The recent deaths of 29 coal miners in the Upper Big Branch Mine in West Virginia and at least at least 35 the same week in China's Shanxi province brought thoughts of my father to mind.

The NYT reported, "The mine owner’s dismal safety record, along with several recent evacuations of the mine, left federal officials and miners suggesting that Monday’s explosion might have been preventable," and Technology Review states, "existing technology could make
coal mining significantly safer--if only it was used" (Tools Exist for Safer Coal Mines.) It seems coal miners have always been low man on the totem pole.

There was no United Mine Workers union for these dead men, a tragedy in itself.

My father was a coal miner from 1940-56, with a short interlude when he went to war (during which time he earned two Presidential Unit Citations and a retroactive Navy Combat Action ribbon.)
His years in the mines left him no awards, and left him scarred lungs.

Although his entry physical into the WW II Navy clearly indicated lung scarring, he was still inducted and just as strangely, as an old man, the government has disallowed his claim for Black Lung compensation.

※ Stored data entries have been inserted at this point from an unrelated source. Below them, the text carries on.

Lemma pull_ok fl0 dn t v st :
  0 ≤ v < n → at_ fl0 v = UNDECIDED → v ∉ dn → pulled fl0 dn st →
  ∃ st', pull t v (adj v) (gdeg v) st = Ok st' ∧ pulled fl0 (v :: dn) st'.
Proof.
  intros Hv Hu Hnin [Hl Hw Hs [Hnd HR] Hk Hso Hf Hc Hle Hb]. destruct eng_graph_wf as [Hn Hgwf].
  assert (Hfv : at_ (flags st) v = UNDECIDED) by (by rewrite Hk).
  unfold pull. rewrite aget_at, bind_ok, Hfv by lia. rewrite bool_decide_eq_false_2 by done.
  destruct (scan_ok (flags st) v Hl Hv) as (f & -> & Hsc). rewrite bind_ok.
  assert (Hlen : zlen (v :: dn) ≤ n).
  { apply dn_length; [by constructor|]. intros x [->|Hx]%elem_of_cons; [done|by apply HR]. }
  replace (zlen (v :: dn)) with (zlen dn + 1) in Hlen by (unfold zlen; simpl; lia).
  set (fl := <[Z.to_nat v:=f]> (flags st)).
  assert (Hat : ∀ y, 0 ≤ y → at_ fl y = if decide (v = y) then f else at_ (flags st) y).
  { intros y Hy. apply at_insert; lia. }
  assert (Hother : ∀ (h : bool → bool), zcount (λ x, h (und fl x)) dn = zcount (λ x, h (und (flags st) x)) dn).
  { intros h. apply zsum_ext. intros x Hx. rewrite Hat, decide_False; [done| |apply HR, Hx]. by intros ->. }
  pose proof (Hother id) as Ho1. pose proof (Hother negb) as Ho2. unfold id in Ho1. cbv beta in Ho1, Ho2.
  pose proof (zcount_bounds (λ x, und (flags st) x) dn).
  pose proof (zcount_bounds (λ x, negb (und (flags st) x)) dn).
  assert (Hcommon : ∀ next dec sz, bm_wf next → size next = n →
    (∀ x, 0 ≤ x < n → bm_get next x = bool_decide (x ∈ v :: dn) && und fl x) →
    comb_sum dec = zcount (λ x, negb (und fl x)) (v :: dn) →
    comb_sum sz = zcount (λ x, und fl x) (v :: dn) → pulled fl0 (v :: dn) (PullState fl next dec sz)).
  { intros next dec sz H1 H2 H3 H4 H5. split; simpl; try done.
    - unfold fl. by rewrite zlen_insert.
    - split; [by constructor|]. intros x [->|Hx]%elem_of_cons; [done|by apply HR].
    - intros x Hx [Hne Hx']%not_elem_of_cons. rewrite Hat, decide_False by (lia || done). by apply Hk.
    - apply sound_set; [done..|by right].
    - intros x [->|Hx]%elem_of_cons.
      + rewrite Hat, decide_True by (lia || done). intros ->. destruct Hsc as [_ (w & Hwa & Hlt & Hfw)].
        assert (0 ≤ w < n) by eauto. exists w. split; [lia|].
        destruct (decide (w ∈ dn)) as [Hwd|Hwd]; [by apply HR|by rewrite <- Hk].
      + rewrite Hat, decide_False; [by apply Hb| |apply HR, Hx]. by intros ->. }
  assert (Hfu : und fl v = bool_decide (f = UNDECIDED)) by (by rewrite Hat, decide_True by (lia || done)).
  destruct (decide (f = UNDECIDED)) as [Ef|Ef];
    [rewrite (bool_decide_eq_true_2 (f = UNDECIDED)) by done
    |rewrite (bool_decide_eq_false_2 (f = UNDECIDED)) by done].
  - destruct (set_bit_spec t v (pl_next st) Hw) as (b & -> & Hw' & Hs' & Hb'); [lia|].
    rewrite !bind_ok. cbv beta iota. rewrite aset_ok, bind_ok by lia. eexists; split; [done|]. apply Hcommon; [done|lia|..].
    + intros x Hx. rewrite Hb', Hf by lia. destruct (decide (x = v)) as [->|Hne].
      * rewrite Hfu. rewrite (bool_decide_eq_true_2 (v ∈ v :: dn)) by (apply elem_of_cons; by left).
        by rewrite (bool_decide_eq_true_2 (v = v)), (bool_decide_eq_true_2 (f = UNDECIDED)) by done.
      * rewrite Hat, decide_False by (lia || done). rewrite (bool_decide_eq_false_2 (x = v)) by done.
        simpl. f_equal. by apply mem_cons_ne.
    + rewrite zcount_cons, Hfu, Ho2, Hc. by rewrite bool_decide_eq_true_2.
    + rewrite zcount_cons, Hfu, Ho1, <- Hle, bool_decide_eq_true_2 by done. simpl.
      rewrite comb_sum_incr, Hle, u32_id'; lia.
  - rewrite !bind_ok. cbv beta iota. rewrite aset_ok, bind_ok by lia. eexists; split; [done|]. apply Hcommon; [done|done|..].
    + intros x Hx. rewrite Hf by lia. destruct (decide (x = v)) as [->|Hne].
      * rewrite Hfu, (bool_decide_eq_false_2 (v ∈ dn)), (bool_decide_eq_false_2 (f = UNDECIDED)) by done.
        by rewrite andb_false_r.
      * rewrite Hat, decide_False by (lia || done). f_equal. by apply mem_cons_ne.
    + rewrite zcount_cons, Hfu, Ho2, <- Hc, bool_decide_eq_false_2 by done. simpl.
      rewrite comb_sum_incr, Hc, u32_id'; lia.
    + rewrite zcount_cons, Hfu, Ho1, Hle. by rewrite bool_decide_eq_false_2.
Qed.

But that is not this story, though it is a story. The story is his life.


He was the son of immigrant stock, his education limited and work opportunities restricted, so he did as his father before him and entered the mines of western Pennsylvania. His father died young, necessitating an early entry into the realities of survival. All four of the brothers entered the mines, but my father also got a respite when he worked for the Civilian Conservation Corps Camps (CCC) in Virginia working on the Blue Ridge Parkway.


Little is really known by me about my father. He has always been an unknown and mostly distant, generally silent part of my life. But it is impossible not to think about his reality. He faced enemy submarines in the Atlantic and his ship [DE 149] saw intense close combat with German U boats. However, he has never set foot in a Department of Veterans Affairs facility in his life.

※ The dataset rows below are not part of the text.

(** The flag of the vertex is written. *)
Lemma racing_store x f ls i H vs v seen a t :
  racing x f ls → parts !! i = Some vs → (H ++ [v]) `prefix_of` vs →
  ls !! i = Some (Ghost H (Some (v, seen, a)) (if bool_decide (a = UNDECIDED) then Some v else None)) →
  (a = IN → ∀ w, w ∈ adj v → w < v → w ∈ seen) →
  ∃ x', store_flag t v a x = Ok (x', ()) ∧ racing x' f (<[i:=Ghost (H ++ [v]) None None]> ls).
Proof using EE Hnd Hin.
  intros HJ Hvs Hpv Hi Hseen.
  destruct (next_fresh _ _ _ _ _ _ v HJ Hi Hvs Hpv) as (Hv & Hnin & Hu & Hu0 & Hlen).
  destruct HJ as [Hl Hp Hk Hs Hle Hf [Hc1 Hc2] Hb Hsc Hfl].
  set (g' := Ghost (H ++ [v]) None None). set (fl := <[Z.to_nat v:=a]> (flag x)).
  pose proof (all_insert ls i _ g' [v] Hi eq_refl) as Ea. cbn [app] in Ea.
  destruct (all_ok ls Hp) as [_ Hall]. destruct eng_graph_wf as [Hn32 Hgwf].
  pose proof (Hsc i _ v seen a Hi eq_refl) as Hfound.
  assert (Hat : ∀ y, 0 ≤ y → at_ fl y = if decide (v = y) then a else at_ (flag x) y).
  { intros y Hy. apply at_insert; lia. }
  assert (Hother : ∀ y, y ∈ all ls → at_ fl y = at_ (flag x) y).
  { intros y Hy. destruct (Hall y Hy). rewrite Hat, decide_False; [done|by intros ->|lia]. }
  assert (Hatv : at_ fl v = a) by (by rewrite Hat, decide_True by (done || lia)).
  assert (Hcount : ∀ h : bool → bool, zcount (λ y, h (und fl y)) (all (<[i:=g']> ls))
    = Z.b2z (h (bool_decide (a = UNDECIDED))) + zcount (λ y, h (und (flag x) y)) (all ls)).
  { intros h. unfold zcount. rewrite Ea, zsum_cons, Hatv. f_equal. apply zsum_ext.
    intros y Hy. by rewrite Hother. }
  pose proof (zcount_bounds (λ y, und (flag x) y) (all ls)).
  pose proof (zcount_bounds (λ y, negb (und (flag x) y)) (all ls)).
  replace (zlen (v :: all ls)) with (zlen (all ls) + 1) in Hlen by (unfold zlen; simpl; lia).
  unfold store_flag. rewrite aset_ok, bind_ok by lia. fold fl.
  assert (Hres : ∀ d l, comb_sum d = zcount (λ y, negb (und fl y)) (all (<[i:=g']> ls)) →
    comb_sum l = zcount (λ y, und fl y) (all (<[i:=g']> ls)) → racing (Table fl d l) f (<[i:=g']> ls)).
  { intros d l Hd Hlf. split; cbn [flag decided_by left_by]; try done.
    - unfold fl. by rewrite zlen_insert.
    - by eapply Forall2_insert_l.
    - intros y Hy Hny. rewrite Ea in Hny. apply not_elem_of_cons in Hny as [Hne Hny].
      rewrite Hat, decide_False by (done || lia). by apply Hk.
    - apply sound_set; [done..|]. destruct a; [by left|right..].
      + intros w Hw Hlt. apply Hfound; [by apply Hseen|]. split; [by eapply Hgwf|done].
      + destruct Hfound as (w & ? & ? & ?). exists w. split; [done|]. split; [lia|done].
    - intros y. rewrite Ea. intros [->|Hy]%elem_of_cons Hyu; [|rewrite Hother in Hyu by done; by apply Hle].
      rewrite Hatv in Hyu. eapply (Hfl i); [done|]. cbn. by rewrite bool_decide_eq_true_2.
    - intros y Hy Hfy. rewrite Ea. destruct (Hf y Hy Hfy) as [[Hya Hyu]|He].
      + left. split; [by apply elem_of_cons; right|]. by rewrite Hother.
      + destruct (decide (y = v ∧ a = UNDECIDED)) as [[-> Ha]|Hne].
        * left. split; [apply elem_of_cons; by left|]. by rewrite Hatv.
        * apply (pending_insert flagged ls i (Ghost H (Some (v, seen, a))
            (if bool_decide (a = UNDECIDED) then Some v else None)) g'); [done| |done].
          left. cbn. case_bool_decide; [|done]. intros [= ->]. by destruct Hne.
    - intros y. rewrite Ea. intros [->|Hy]%elem_of_cons Hyu; [|rewrite Hother in Hyu by done; by apply Hb].
      rewrite Hatv in Hyu. rewrite Hyu in Hfound. destruct Hfound as (w & _ & ? & ?). by exists w.
    - intros j h u sn b [(<- & <- & _)|[_ Hj]]%list_lookup_insert_Some Hh; [done|].
      apply found_store; [lia|done|]. by eapply Hsc.
    - intros j h w [(<- & <- & _)|[_ Hj]]%list_lookup_insert_Some Hh; [done|by eapply Hfl]. }
  pose proof (Hcount negb) as Hc1'. pose proof (Hcount id) as Hc2'. unfold id in Hc2'. cbv beta in Hc1', Hc2'.
  case_bool_decide as Ha; (eexists; split; [done|]); apply Hres; rewrite ?Hc1', ?Hc2', ?comb_sum_incr;
    cbn [negb Z.b2z]; rewrite ?u32_id'; lia.
Qed.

For Ranger, it has been difficult to understand his long-term employment as a coal miner, a job where safety and wages were both shaky propositions. Being a miner was as dangerous but much dirtier than being a sailor. When sailors die it is over in minutes, but for miners it is a long, drawn-out, terror-filled event.


Ranger now understands the distance and silence of his father. These things are evident when looking into a mirror, one of the many things a Ranger can do with a mirror -- a place where many images converge over space and time and become something that sometimes comes to the surface without any thought.


Ranger cannot say that he understands his father, but he appreciates the forces that influenced his life and times.